Start of Material for this task
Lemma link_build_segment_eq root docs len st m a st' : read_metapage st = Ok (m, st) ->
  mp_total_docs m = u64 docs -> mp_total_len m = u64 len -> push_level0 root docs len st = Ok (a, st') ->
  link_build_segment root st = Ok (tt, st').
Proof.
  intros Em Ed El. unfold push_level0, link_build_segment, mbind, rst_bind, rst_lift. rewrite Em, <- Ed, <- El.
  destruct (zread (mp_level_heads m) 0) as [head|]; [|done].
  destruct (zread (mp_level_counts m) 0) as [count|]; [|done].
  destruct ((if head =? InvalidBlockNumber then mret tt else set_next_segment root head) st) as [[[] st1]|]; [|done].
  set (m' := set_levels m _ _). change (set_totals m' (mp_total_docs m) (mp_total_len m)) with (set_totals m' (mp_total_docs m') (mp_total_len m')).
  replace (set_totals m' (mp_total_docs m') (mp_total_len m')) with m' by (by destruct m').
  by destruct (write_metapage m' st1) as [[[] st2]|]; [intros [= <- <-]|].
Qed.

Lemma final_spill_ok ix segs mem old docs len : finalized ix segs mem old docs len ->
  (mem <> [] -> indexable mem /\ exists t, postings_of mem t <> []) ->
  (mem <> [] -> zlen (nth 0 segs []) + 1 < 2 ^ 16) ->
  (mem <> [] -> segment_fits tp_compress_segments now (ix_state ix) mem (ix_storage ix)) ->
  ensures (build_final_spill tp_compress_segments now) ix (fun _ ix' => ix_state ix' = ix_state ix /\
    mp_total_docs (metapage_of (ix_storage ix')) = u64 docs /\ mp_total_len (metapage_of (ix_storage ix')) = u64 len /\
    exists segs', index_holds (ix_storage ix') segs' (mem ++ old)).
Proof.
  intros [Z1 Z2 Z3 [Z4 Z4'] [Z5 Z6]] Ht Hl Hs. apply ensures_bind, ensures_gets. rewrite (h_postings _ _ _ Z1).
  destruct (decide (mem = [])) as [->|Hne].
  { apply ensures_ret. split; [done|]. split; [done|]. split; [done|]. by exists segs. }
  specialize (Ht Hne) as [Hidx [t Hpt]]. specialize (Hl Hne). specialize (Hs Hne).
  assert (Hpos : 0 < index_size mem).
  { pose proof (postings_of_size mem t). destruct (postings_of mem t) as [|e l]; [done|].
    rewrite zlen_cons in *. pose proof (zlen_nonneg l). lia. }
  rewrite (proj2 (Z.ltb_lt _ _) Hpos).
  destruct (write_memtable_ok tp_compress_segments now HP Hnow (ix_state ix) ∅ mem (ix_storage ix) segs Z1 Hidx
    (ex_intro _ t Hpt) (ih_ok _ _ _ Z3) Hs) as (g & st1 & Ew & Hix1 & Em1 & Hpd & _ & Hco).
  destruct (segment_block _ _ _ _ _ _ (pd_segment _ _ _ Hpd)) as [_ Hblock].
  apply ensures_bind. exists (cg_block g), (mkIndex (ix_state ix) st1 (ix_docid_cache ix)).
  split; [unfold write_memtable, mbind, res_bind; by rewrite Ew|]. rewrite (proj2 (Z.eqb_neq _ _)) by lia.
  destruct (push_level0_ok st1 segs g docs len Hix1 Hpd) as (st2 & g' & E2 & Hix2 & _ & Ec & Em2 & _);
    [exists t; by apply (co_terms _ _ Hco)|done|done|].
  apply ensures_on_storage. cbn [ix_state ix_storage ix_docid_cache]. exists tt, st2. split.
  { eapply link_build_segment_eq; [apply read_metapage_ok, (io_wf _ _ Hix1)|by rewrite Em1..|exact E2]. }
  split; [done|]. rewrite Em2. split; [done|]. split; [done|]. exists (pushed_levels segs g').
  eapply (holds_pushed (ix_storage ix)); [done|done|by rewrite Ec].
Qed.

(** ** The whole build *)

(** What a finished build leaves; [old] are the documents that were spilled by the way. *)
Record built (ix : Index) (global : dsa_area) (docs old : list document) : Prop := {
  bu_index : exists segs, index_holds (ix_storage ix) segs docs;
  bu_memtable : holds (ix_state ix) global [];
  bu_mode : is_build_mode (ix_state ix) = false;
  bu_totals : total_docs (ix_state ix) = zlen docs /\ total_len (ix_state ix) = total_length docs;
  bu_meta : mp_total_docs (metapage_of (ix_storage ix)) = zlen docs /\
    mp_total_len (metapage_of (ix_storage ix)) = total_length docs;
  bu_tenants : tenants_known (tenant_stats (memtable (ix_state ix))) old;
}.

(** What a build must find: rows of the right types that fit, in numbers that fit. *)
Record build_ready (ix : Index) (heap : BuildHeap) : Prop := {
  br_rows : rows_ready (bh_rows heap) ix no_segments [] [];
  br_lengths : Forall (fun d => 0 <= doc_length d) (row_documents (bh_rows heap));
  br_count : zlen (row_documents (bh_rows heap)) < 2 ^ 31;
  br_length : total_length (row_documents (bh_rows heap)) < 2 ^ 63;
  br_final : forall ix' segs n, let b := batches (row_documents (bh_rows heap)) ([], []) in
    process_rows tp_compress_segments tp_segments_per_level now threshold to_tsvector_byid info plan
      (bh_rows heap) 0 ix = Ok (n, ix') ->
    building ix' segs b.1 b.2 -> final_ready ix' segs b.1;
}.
End of Material for this task
Return the span of lines in the data above that opens at the line with "apply ensures_on_storage. cbn" and closes at the line with "bu_mode : is_build_mode", exactly, ends included, nothing else.

_Exercise answer_
  apply ensures_on_storage. cbn [ix_state ix_storage ix_docid_cache]. exists tt, st2. split.
  { eapply link_build_segment_eq; [apply read_metapage_ok, (io_wf _ _ Hix1)|by rewrite Em1..|exact E2]. }
  split; [done|]. rewrite Em2. split; [done|]. split; [done|]. exists (pushed_levels segs g').
  eapply (holds_pushed (ix_storage ix)); [done|done|by rewrite Ec].
Qed.

(** ** The whole build *)

(** What a finished build leaves; [old] are the documents that were spilled by the way. *)
Record built (ix : Index) (global : dsa_area) (docs old : list document) : Prop := {
  bu_index : exists segs, index_holds (ix_storage ix) segs docs;
  bu_memtable : holds (ix_state ix) global [];
  bu_mode : is_build_mode (ix_state ix) = false;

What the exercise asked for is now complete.